» **ASSIGNED TASK**
The listing should be returned in its entirety, exactly as given.

=== Begin Enclosure ===

(** C14. A query over the store answers what a query over the whole database would: whether it scans an index upwards or
    downwards, over the retained or the live paths, or looks up the documents that its filter names, its rows are the page
    that the query selects from every document of that version; the paths that a later page is cut from are those of
    these rows, and reading a part of them gives that part of the result; and the rows that an aggregation folds are a permutation
    of the page that it selects. *)
Theorem run_query_exact (pr db : string) (nearest : Documents -> Query -> option CommitVersion -> result (list Document) FirestoreError) (d : Documents) (sc : ScopeIndexes) (q : Query) (at_ : option CommitVersion) :
  store_view pr db d sc -> scope_in_db pr db (scope q) -> 0 <= offset q -> (forall n, limit q = Some n -> 0 <= n) -> find_nearest q = None ->
  let rows := page q [] (all_documents d at_) in
  run_query nearest d sc q at_ = Ok (map (fun doc => project_document doc (projection q)) rows) /\
  run_query_paths nearest d sc q at_ = Ok (map path rows) /\
  (forall part, documents_at_query_paths d part (map path rows) at_ =
    map (fun doc => project_document doc (projection part)) (match limit part with Some n => take (Z.to_nat n) (drop (Z.to_nat (offset part)) rows) | None => drop (Z.to_nat (offset part)) rows end)) /\
  (forall required, select d sc q at_ required Unordered ≡ₚ page q required (all_documents d at_)).
Proof.
  intros Hview Hscope Hoff Hlim Hn rows. assert (Hsel : select d sc q at_ [] Ordered = rows) by by apply (select_whole pr db d sc Hview q at_ Hoff Hlim [] Ordered Hscope).
  split_and!.
  - unfold run_query. by rewrite Hn, Hsel.
  - unfold run_query_paths. by rewrite Hn, Hsel.
  - intros part. unfold documents_at_query_paths. f_equal. rewrite <- (read_all_paths d at_ (match limit part with Some _ => _ | None => _ end)).
    + f_equal. destruct (limit part); by rewrite <- ?firstn_map, <- skipn_map.
    + intros doc Hin. apply (page_read pr db d sc Hview q at_ []). by apply part_elem in Hin.
  - intros required. by apply (select_whole pr db d sc Hview q at_ Hoff Hlim required Unordered Hscope).
Qed.

Definition demo_index : ScopeIndexes := rebuild_scope_paths [(demo_path, true)].

(** The tasks of every user, by descending name. *)
Definition demo_tasks (filter : option FilterExpr) : Query :=
  {| scope := CollectionGroup None "tasks"; q_filter := filter; order_by := [{| o_field := document_name; direction := Descending |}]; start_at := None; end_at := None; offset := 0; limit := Some 5;
     projection := None; find_nearest := None; production_refusals := false |}.

Lemma demo_path_ok : path_ok demo_path.
Proof.
  assert (Hvalid : Forall valid_pair (pairs demo_path)) by (repeat constructor; vm_compute; reflexivity).
  assert (Hlen : (Z.of_nat (length (relative demo_path)) + 17 <=? MAX_DOCUMENT_NAME_BYTES) = true) by (vm_compute; reflexivity).
  split; [vm_compute; reflexivity|]. split; [vm_compute; reflexivity|]. split; [discriminate|]. split; [exact Hvalid|]. split; [vm_compute; discriminate|exact (proj1 (Z.leb_le _ _) Hlen)].
Qed.

#[local] Opaque demo_documents.

Lemma demo_store_view : store_view "demo" "(default)" demo_documents demo_index.
Proof.
  assert (Hdom : dom (history demo_documents) = {[demo_path]}) by (rewrite demo_history; apply dom_singleton_L).
  assert (Hlookup : forall p vs, history demo_documents !! p = Some vs -> p = demo_path /\ vs = demo_versions) .
  { intros p vs H. rewrite demo_history in H. apply lookup_singleton_Some in H as [H1 H2]. split; [exact (eq_sym H1)|exact (eq_sym H2)]. }
  assert (Hlive : live_of demo_documents = {[demo_path]}).
  { apply set_eq. intros p. unfold live_of. rewrite elem_of_filter, Hdom, elem_of_singleton. split; [tauto|]. intros ->. split; [rewrite demo_history, lookup_singleton_eq; eexists; reflexivity|done]. }
  split.
  - exact (wf_entries _ demo_documents_wf).
  - rewrite Hdom, Hlive. pose proof (rebuild_view [(demo_path, true)] (NoDup_singleton _)) as H. cbn in H. by rewrite !union_empty_r_L in H.
  - intros p. rewrite Hdom, elem_of_singleton. intros ->. split; [split; [reflexivity|split; [reflexivity|discriminate]]|apply demo_path_ok].
  - intros p vs e r [-> ->]%Hlookup He Hr. unfold demo_versions, demo_version in He. clear Hdom Hlive Hlookup. rewrite !elem_of_cons, elem_of_nil in He. destruct He as [->|[->|[->|[->|[]]]]]; cbn in Hr; try discriminate Hr; injection Hr as <-; intros k v Hk; cbn in Hk; by rewrite lookup_empty in Hk.
Qed.

Example run_query_exact_witness :
  let nearest := fun (_ : Documents) (_ : Query) (_ : option CommitVersion) => Ok [] in
  let named := FField document_name Equal (VReference (resource_name demo_path)) in
  run_query nearest demo_documents demo_index (demo_tasks None) None = run_query nearest demo_documents demo_index (demo_tasks (Some named)) None /\
  run_query_paths nearest demo_documents demo_index (demo_tasks None) (Some 6) = Ok [demo_path] /\ run_query_paths nearest demo_documents demo_index (demo_tasks None) (Some 8) = Ok [].
Proof.
  intros nearest named. assert (Hq : forall f at_, let rows := page (demo_tasks f) [] (all_documents demo_documents at_) in
    run_query nearest demo_documents demo_index (demo_tasks f) at_ = Ok (map (fun doc => project_document doc None) rows) /\ run_query_paths nearest demo_documents demo_index (demo_tasks f) at_ = Ok (map path rows)).
  { intros f at_. destruct (run_query_exact "demo" "(default)" nearest demo_documents demo_index (demo_tasks f) at_ demo_store_view) as (H1 & H2 & _);
      [intros parent Hp; discriminate Hp|cbn; discriminate|intros n Hn; injection Hn as <-; discriminate|reflexivity|exact (conj H1 H2)]. }
  split; [|split].
  - rewrite (proj1 (Hq None None)), (proj1 (Hq (Some named) None)). vm_compute. reflexivity.
  - rewrite (proj2 (Hq None (Some 6))). vm_compute. reflexivity.
  - rewrite (proj2 (Hq None (Some 8))). vm_compute. reflexivity.
Defined.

=== End Enclosure ===

» **TASK RESPONSE**
(** C14. A query over the store answers what a query over the whole database would: whether it scans an index upwards or
    downwards, over the retained or the live paths, or looks up the documents that its filter names, its rows are the page
    that the query selects from every document of that version; the paths that a later page is cut from are those of
    these rows, and reading a part of them gives that part of the result; and the rows that an aggregation folds are a permutation
    of the page that it selects. *)
Theorem run_query_exact (pr db : string) (nearest : Documents -> Query -> option CommitVersion -> result (list Document) FirestoreError) (d : Documents) (sc : ScopeIndexes) (q : Query) (at_ : option CommitVersion) :
  store_view pr db d sc -> scope_in_db pr db (scope q) -> 0 <= offset q -> (forall n, limit q = Some n -> 0 <= n) -> find_nearest q = None ->
  let rows := page q [] (all_documents d at_) in
  run_query nearest d sc q at_ = Ok (map (fun doc => project_document doc (projection q)) rows) /\
  run_query_paths nearest d sc q at_ = Ok (map path rows) /\
  (forall part, documents_at_query_paths d part (map path rows) at_ =
    map (fun doc => project_document doc (projection part)) (match limit part with Some n => take (Z.to_nat n) (drop (Z.to_nat (offset part)) rows) | None => drop (Z.to_nat (offset part)) rows end)) /\
  (forall required, select d sc q at_ required Unordered ≡ₚ page q required (all_documents d at_)).
Proof.
  intros Hview Hscope Hoff Hlim Hn rows. assert (Hsel : select d sc q at_ [] Ordered = rows) by by apply (select_whole pr db d sc Hview q at_ Hoff Hlim [] Ordered Hscope).
  split_and!.
  - unfold run_query. by rewrite Hn, Hsel.
  - unfold run_query_paths. by rewrite Hn, Hsel.
  - intros part. unfold documents_at_query_paths. f_equal. rewrite <- (read_all_paths d at_ (match limit part with Some _ => _ | None => _ end)).
    + f_equal. destruct (limit part); by rewrite <- ?firstn_map, <- skipn_map.
    + intros doc Hin. apply (page_read pr db d sc Hview q at_ []). by apply part_elem in Hin.
  - intros required. by apply (select_whole pr db d sc Hview q at_ Hoff Hlim required Unordered Hscope).
Qed.

Definition demo_index : ScopeIndexes := rebuild_scope_paths [(demo_path, true)].

(** The tasks of every user, by descending name. *)
Definition demo_tasks (filter : option FilterExpr) : Query :=
  {| scope := CollectionGroup None "tasks"; q_filter := filter; order_by := [{| o_field := document_name; direction := Descending |}]; start_at := None; end_at := None; offset := 0; limit := Some 5;
     projection := None; find_nearest := None; production_refusals := false |}.

Lemma demo_path_ok : path_ok demo_path.
Proof.
  assert (Hvalid : Forall valid_pair (pairs demo_path)) by (repeat constructor; vm_compute; reflexivity).
  assert (Hlen : (Z.of_nat (length (relative demo_path)) + 17 <=? MAX_DOCUMENT_NAME_BYTES) = true) by (vm_compute; reflexivity).
  split; [vm_compute; reflexivity|]. split; [vm_compute; reflexivity|]. split; [discriminate|]. split; [exact Hvalid|]. split; [vm_compute; discriminate|exact (proj1 (Z.leb_le _ _) Hlen)].
Qed.

#[local] Opaque demo_documents.

Lemma demo_store_view : store_view "demo" "(default)" demo_documents demo_index.
Proof.
  assert (Hdom : dom (history demo_documents) = {[demo_path]}) by (rewrite demo_history; apply dom_singleton_L).
  assert (Hlookup : forall p vs, history demo_documents !! p = Some vs -> p = demo_path /\ vs = demo_versions) .
  { intros p vs H. rewrite demo_history in H. apply lookup_singleton_Some in H as [H1 H2]. split; [exact (eq_sym H1)|exact (eq_sym H2)]. }
  assert (Hlive : live_of demo_documents = {[demo_path]}).
  { apply set_eq. intros p. unfold live_of. rewrite elem_of_filter, Hdom, elem_of_singleton. split; [tauto|]. intros ->. split; [rewrite demo_history, lookup_singleton_eq; eexists; reflexivity|done]. }
  split.
  - exact (wf_entries _ demo_documents_wf).
  - rewrite Hdom, Hlive. pose proof (rebuild_view [(demo_path, true)] (NoDup_singleton _)) as H. cbn in H. by rewrite !union_empty_r_L in H.
  - intros p. rewrite Hdom, elem_of_singleton. intros ->. split; [split; [reflexivity|split; [reflexivity|discriminate]]|apply demo_path_ok].
  - intros p vs e r [-> ->]%Hlookup He Hr. unfold demo_versions, demo_version in He. clear Hdom Hlive Hlookup. rewrite !elem_of_cons, elem_of_nil in He. destruct He as [->|[->|[->|[->|[]]]]]; cbn in Hr; try discriminate Hr; injection Hr as <-; intros k v Hk; cbn in Hk; by rewrite lookup_empty in Hk.
Qed.

Example run_query_exact_witness :
  let nearest := fun (_ : Documents) (_ : Query) (_ : option CommitVersion) => Ok [] in
  let named := FField document_name Equal (VReference (resource_name demo_path)) in
  run_query nearest demo_documents demo_index (demo_tasks None) None = run_query nearest demo_documents demo_index (demo_tasks (Some named)) None /\
  run_query_paths nearest demo_documents demo_index (demo_tasks None) (Some 6) = Ok [demo_path] /\ run_query_paths nearest demo_documents demo_index (demo_tasks None) (Some 8) = Ok [].
Proof.
  intros nearest named. assert (Hq : forall f at_, let rows := page (demo_tasks f) [] (all_documents demo_documents at_) in
    run_query nearest demo_documents demo_index (demo_tasks f) at_ = Ok (map (fun doc => project_document doc None) rows) /\ run_query_paths nearest demo_documents demo_index (demo_tasks f) at_ = Ok (map path rows)).
  { intros f at_. destruct (run_query_exact "demo" "(default)" nearest demo_documents demo_index (demo_tasks f) at_ demo_store_view) as (H1 & H2 & _);
      [intros parent Hp; discriminate Hp|cbn; discriminate|intros n Hn; injection Hn as <-; discriminate|reflexivity|exact (conj H1 H2)]. }
  split; [|split].
  - rewrite (proj1 (Hq None None)), (proj1 (Hq (Some named) None)). vm_compute. reflexivity.
  - rewrite (proj2 (Hq None (Some 6))). vm_compute. reflexivity.
  - rewrite (proj2 (Hq None (Some 8))). vm_compute. reflexivity.
Defined.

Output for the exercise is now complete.